> _What is needed_
When the line containing "Open Scope bool_scope." is found in the data below, copy it and each line after it through the line containing "ReplacementError (msg : string)", exactly and with no others.

Stored data START

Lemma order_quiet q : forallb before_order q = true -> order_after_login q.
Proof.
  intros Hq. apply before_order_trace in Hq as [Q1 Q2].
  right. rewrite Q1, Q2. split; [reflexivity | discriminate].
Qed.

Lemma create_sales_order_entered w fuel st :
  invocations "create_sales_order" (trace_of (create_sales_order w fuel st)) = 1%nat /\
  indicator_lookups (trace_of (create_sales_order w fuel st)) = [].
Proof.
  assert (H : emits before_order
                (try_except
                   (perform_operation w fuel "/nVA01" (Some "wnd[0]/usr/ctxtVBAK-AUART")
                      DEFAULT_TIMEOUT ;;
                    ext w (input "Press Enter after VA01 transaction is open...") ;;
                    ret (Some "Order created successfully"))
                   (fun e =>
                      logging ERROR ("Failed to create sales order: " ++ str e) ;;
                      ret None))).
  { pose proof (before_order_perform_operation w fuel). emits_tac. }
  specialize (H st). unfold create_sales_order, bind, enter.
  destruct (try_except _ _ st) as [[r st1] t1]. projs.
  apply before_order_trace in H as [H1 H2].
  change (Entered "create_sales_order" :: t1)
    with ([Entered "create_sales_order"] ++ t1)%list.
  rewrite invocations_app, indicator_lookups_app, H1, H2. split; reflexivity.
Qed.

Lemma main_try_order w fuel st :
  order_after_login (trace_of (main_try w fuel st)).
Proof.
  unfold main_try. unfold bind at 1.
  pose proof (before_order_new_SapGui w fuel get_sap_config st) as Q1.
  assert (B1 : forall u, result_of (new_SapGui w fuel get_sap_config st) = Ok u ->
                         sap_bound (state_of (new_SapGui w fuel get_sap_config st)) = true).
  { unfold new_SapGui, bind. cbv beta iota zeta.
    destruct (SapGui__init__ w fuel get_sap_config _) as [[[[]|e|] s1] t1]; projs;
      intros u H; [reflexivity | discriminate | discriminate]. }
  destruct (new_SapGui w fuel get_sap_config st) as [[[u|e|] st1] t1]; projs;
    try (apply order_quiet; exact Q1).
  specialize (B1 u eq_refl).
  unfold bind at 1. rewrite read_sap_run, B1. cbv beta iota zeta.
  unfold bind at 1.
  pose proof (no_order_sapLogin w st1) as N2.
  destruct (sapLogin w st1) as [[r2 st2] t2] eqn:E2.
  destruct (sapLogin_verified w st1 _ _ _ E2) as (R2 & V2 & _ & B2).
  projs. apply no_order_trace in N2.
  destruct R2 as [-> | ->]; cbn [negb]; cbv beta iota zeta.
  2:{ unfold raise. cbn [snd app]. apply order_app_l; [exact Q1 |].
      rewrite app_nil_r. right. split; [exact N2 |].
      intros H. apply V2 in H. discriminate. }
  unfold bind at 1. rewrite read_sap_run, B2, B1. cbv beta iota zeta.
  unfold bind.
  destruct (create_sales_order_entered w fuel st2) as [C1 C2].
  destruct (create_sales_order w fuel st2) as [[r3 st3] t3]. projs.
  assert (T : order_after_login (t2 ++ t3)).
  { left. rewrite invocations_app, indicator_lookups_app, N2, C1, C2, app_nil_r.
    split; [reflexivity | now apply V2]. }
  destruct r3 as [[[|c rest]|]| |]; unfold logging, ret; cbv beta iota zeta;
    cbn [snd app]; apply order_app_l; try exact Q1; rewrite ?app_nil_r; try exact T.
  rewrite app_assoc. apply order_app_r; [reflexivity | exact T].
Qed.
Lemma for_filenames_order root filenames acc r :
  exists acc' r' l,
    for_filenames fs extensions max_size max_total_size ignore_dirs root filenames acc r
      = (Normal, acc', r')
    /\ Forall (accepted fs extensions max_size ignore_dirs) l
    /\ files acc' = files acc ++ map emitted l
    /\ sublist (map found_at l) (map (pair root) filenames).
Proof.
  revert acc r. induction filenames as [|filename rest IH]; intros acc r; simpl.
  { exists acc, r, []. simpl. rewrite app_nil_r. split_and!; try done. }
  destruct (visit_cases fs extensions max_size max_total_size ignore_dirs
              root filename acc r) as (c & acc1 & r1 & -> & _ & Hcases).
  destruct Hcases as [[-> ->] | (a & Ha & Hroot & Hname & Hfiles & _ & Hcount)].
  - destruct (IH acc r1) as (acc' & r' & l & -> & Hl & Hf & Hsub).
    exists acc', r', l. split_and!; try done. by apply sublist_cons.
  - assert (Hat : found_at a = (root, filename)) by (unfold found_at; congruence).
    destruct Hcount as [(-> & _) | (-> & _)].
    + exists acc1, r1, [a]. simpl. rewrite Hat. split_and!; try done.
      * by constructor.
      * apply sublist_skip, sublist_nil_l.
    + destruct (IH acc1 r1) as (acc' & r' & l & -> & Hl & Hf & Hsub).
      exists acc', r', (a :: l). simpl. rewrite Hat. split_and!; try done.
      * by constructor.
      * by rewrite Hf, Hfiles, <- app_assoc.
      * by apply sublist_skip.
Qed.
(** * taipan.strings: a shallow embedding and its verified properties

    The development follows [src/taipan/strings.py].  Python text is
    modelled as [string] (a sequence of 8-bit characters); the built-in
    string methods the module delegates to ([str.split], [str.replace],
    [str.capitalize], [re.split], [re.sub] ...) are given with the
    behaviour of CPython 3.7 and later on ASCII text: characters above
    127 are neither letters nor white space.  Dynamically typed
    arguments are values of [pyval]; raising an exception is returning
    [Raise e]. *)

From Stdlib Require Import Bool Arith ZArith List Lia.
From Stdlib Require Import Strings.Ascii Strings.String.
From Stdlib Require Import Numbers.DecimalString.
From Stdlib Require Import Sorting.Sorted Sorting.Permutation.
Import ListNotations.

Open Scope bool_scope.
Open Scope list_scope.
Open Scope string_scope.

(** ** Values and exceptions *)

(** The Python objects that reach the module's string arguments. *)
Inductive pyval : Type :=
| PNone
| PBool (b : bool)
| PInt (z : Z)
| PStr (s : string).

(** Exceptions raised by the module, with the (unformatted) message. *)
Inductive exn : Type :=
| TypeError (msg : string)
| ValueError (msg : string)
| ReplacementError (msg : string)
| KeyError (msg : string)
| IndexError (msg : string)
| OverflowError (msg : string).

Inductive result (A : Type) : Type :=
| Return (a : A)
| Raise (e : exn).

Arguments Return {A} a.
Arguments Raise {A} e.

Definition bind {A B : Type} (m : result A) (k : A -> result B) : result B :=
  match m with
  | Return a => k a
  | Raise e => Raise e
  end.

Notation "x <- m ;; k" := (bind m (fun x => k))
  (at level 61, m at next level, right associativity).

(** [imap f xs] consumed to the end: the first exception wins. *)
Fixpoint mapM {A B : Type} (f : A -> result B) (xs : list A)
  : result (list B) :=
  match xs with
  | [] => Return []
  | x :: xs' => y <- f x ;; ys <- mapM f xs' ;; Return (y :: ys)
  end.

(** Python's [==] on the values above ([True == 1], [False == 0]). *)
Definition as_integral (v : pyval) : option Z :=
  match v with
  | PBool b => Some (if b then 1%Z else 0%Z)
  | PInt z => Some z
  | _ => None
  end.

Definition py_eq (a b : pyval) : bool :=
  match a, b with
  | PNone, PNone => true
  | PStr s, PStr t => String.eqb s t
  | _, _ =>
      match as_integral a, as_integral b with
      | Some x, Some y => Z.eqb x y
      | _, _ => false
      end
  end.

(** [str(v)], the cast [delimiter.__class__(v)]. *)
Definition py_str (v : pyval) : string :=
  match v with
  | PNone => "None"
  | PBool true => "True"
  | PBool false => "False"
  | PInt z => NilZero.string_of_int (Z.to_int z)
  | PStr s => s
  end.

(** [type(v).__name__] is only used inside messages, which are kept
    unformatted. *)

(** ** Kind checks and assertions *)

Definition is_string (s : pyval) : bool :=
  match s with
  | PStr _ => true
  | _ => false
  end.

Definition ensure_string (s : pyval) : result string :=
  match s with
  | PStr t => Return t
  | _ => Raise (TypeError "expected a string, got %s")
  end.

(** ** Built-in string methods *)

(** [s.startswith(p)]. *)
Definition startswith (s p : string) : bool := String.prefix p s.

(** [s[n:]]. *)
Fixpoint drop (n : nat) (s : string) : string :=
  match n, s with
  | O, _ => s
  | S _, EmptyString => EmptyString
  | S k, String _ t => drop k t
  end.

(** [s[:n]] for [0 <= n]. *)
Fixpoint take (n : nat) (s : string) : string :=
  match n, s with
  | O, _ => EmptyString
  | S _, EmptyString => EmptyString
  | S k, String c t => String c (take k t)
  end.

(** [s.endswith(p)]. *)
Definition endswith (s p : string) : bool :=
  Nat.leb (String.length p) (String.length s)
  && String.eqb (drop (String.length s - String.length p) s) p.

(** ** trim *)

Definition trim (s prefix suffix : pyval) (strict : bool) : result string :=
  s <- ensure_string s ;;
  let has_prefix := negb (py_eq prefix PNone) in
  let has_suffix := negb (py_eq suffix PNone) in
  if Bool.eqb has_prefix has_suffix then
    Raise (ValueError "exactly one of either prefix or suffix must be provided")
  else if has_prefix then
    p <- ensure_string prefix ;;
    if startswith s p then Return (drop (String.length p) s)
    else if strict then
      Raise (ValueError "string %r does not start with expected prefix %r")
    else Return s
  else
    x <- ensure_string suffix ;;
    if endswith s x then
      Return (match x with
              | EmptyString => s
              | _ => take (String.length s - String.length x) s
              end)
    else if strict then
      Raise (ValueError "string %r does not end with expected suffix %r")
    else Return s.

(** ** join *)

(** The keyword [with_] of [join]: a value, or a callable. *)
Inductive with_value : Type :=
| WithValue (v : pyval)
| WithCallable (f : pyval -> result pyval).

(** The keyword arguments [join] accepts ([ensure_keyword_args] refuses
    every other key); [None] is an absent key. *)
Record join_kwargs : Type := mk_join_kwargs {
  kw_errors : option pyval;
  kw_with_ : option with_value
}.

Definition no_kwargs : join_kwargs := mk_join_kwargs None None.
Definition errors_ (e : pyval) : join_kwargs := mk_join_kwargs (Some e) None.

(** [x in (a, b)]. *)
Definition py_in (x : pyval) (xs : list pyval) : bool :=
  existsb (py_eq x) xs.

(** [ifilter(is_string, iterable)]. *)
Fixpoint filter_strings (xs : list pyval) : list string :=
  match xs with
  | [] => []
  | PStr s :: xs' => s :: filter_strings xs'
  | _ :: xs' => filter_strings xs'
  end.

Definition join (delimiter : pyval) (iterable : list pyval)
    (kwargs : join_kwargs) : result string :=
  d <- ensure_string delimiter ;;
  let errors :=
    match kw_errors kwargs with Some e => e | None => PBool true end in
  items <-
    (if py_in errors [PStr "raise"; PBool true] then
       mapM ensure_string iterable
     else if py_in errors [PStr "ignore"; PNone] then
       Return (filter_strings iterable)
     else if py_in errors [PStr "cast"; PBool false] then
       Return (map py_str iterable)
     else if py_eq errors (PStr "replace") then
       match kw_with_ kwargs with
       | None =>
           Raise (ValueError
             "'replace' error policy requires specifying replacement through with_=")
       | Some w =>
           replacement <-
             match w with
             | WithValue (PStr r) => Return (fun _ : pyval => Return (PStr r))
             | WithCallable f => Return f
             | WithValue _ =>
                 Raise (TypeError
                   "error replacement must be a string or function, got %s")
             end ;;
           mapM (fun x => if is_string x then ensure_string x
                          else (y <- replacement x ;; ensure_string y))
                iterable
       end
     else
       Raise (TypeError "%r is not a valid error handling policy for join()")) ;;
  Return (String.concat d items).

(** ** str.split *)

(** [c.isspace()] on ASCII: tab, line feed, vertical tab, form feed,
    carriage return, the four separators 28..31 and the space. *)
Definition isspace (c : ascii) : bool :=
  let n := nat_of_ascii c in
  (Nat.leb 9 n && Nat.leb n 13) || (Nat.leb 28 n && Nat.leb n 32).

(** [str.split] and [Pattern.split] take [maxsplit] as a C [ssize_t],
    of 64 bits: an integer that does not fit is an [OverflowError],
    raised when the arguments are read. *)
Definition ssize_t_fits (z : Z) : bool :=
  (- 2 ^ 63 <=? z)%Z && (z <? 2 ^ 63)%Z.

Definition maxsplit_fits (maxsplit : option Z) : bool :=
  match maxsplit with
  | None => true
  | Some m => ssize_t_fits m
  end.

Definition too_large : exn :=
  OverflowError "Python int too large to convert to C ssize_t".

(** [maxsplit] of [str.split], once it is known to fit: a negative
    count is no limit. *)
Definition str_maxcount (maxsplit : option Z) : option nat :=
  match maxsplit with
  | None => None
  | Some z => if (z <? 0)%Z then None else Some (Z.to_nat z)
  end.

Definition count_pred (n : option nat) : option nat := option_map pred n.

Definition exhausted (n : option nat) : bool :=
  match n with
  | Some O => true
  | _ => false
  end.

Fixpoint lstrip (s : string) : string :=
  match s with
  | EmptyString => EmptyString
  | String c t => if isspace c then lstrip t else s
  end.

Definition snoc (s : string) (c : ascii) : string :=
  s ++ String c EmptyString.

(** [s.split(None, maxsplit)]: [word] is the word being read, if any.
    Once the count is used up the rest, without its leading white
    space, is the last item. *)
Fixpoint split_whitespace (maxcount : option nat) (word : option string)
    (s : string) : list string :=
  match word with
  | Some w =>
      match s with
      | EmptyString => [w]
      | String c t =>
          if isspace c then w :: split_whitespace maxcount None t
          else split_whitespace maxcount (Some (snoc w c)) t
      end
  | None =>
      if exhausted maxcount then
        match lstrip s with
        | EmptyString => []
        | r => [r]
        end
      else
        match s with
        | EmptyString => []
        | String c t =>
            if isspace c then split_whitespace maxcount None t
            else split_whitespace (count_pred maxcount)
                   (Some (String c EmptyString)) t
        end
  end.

Stored data END

> _Result of this task_
Open Scope bool_scope.
Open Scope list_scope.
Open Scope string_scope.

(** ** Values and exceptions *)

(** The Python objects that reach the module's string arguments. *)
Inductive pyval : Type :=
| PNone
| PBool (b : bool)
| PInt (z : Z)
| PStr (s : string).

(** Exceptions raised by the module, with the (unformatted) message. *)
Inductive exn : Type :=
| TypeError (msg : string)
| ValueError (msg : string)
| ReplacementError (msg : string)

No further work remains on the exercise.